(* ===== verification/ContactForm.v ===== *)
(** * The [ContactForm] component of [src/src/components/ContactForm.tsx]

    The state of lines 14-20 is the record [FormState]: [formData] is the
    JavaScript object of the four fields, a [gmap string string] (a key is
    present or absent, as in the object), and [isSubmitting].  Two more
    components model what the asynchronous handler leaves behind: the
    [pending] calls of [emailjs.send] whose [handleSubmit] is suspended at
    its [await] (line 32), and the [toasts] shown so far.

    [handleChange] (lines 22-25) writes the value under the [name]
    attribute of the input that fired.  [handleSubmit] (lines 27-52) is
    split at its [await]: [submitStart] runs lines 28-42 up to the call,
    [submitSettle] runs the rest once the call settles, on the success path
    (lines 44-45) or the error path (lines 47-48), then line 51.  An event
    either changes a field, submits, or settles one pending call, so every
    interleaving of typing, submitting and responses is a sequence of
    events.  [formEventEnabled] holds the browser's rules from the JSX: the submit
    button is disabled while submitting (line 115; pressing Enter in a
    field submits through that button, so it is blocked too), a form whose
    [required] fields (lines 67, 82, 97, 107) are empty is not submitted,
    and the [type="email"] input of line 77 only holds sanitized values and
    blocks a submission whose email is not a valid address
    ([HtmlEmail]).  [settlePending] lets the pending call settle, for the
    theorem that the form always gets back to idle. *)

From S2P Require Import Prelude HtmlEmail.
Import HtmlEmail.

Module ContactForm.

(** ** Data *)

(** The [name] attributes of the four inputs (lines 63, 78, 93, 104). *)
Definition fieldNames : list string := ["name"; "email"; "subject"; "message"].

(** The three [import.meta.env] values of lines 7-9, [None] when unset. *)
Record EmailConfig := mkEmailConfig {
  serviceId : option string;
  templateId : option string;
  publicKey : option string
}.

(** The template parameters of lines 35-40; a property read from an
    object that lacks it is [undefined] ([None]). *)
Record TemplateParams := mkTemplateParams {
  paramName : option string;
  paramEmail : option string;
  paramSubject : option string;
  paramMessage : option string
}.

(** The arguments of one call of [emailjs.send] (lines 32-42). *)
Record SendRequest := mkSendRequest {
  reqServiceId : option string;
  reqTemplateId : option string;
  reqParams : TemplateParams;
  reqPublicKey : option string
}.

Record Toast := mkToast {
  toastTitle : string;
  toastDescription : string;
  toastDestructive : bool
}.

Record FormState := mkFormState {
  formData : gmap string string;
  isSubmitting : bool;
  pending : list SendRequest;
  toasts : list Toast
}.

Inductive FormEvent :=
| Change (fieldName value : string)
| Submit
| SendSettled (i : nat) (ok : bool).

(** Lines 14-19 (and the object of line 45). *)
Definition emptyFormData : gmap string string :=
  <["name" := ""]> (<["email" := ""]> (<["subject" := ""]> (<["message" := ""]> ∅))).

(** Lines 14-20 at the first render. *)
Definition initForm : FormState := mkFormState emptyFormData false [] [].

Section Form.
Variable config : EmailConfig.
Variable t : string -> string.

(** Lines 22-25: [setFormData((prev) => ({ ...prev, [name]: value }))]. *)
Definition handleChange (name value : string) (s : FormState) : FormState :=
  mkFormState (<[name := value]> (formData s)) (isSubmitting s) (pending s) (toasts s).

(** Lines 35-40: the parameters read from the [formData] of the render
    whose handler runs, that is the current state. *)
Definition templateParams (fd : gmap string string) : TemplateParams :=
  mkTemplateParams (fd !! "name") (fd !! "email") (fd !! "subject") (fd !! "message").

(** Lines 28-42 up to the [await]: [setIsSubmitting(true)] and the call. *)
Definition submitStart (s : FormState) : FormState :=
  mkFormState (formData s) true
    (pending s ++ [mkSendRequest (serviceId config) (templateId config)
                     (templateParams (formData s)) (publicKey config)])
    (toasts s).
--
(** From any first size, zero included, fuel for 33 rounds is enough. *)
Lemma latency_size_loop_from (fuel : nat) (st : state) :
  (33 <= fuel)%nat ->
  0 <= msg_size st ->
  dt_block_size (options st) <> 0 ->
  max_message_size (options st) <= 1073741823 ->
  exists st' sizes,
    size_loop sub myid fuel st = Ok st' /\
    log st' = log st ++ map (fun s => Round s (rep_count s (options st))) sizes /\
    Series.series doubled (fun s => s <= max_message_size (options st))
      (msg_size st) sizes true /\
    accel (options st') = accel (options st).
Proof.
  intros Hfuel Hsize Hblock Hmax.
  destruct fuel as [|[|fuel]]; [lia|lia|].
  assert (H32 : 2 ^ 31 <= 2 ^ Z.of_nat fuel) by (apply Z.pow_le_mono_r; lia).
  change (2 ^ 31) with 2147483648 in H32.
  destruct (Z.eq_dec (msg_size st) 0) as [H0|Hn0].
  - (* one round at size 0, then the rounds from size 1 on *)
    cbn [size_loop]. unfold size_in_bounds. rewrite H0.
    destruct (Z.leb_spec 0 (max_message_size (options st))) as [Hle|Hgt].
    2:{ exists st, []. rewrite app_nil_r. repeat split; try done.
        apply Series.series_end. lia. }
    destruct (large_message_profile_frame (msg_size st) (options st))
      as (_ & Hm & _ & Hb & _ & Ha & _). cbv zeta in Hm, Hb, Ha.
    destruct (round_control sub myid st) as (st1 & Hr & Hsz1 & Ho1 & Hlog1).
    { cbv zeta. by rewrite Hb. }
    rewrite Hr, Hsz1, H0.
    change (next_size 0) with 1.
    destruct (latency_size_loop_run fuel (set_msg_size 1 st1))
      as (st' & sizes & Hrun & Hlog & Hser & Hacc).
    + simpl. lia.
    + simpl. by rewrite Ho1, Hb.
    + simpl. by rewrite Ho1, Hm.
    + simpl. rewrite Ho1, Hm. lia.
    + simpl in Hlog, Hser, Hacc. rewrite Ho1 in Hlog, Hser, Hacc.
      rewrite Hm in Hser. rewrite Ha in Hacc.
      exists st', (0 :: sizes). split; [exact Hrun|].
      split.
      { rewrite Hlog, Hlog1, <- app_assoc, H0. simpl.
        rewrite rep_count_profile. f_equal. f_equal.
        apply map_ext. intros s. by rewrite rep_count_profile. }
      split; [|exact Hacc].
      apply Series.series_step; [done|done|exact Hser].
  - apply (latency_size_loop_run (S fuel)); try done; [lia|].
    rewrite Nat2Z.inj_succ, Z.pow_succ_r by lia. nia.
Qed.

> Work order: Within the material above, transcribe exactly the lines that run from the line holding "(* ===== verification/ContactForm.v ===== *)" through the line holding "button is disabled".

> Response:
(* ===== verification/ContactForm.v ===== *)
(** * The [ContactForm] component of [src/src/components/ContactForm.tsx]

    The state of lines 14-20 is the record [FormState]: [formData] is the
    JavaScript object of the four fields, a [gmap string string] (a key is
    present or absent, as in the object), and [isSubmitting].  Two more
    components model what the asynchronous handler leaves behind: the
    [pending] calls of [emailjs.send] whose [handleSubmit] is suspended at
    its [await] (line 32), and the [toasts] shown so far.

    [handleChange] (lines 22-25) writes the value under the [name]
    attribute of the input that fired.  [handleSubmit] (lines 27-52) is
    split at its [await]: [submitStart] runs lines 28-42 up to the call,
    [submitSettle] runs the rest once the call settles, on the success path
    (lines 44-45) or the error path (lines 47-48), then line 51.  An event
    either changes a field, submits, or settles one pending call, so every
    interleaving of typing, submitting and responses is a sequence of
    events.  [formEventEnabled] holds the browser's rules from the JSX: the submit
    button is disabled while submitting (line 115; pressing Enter in a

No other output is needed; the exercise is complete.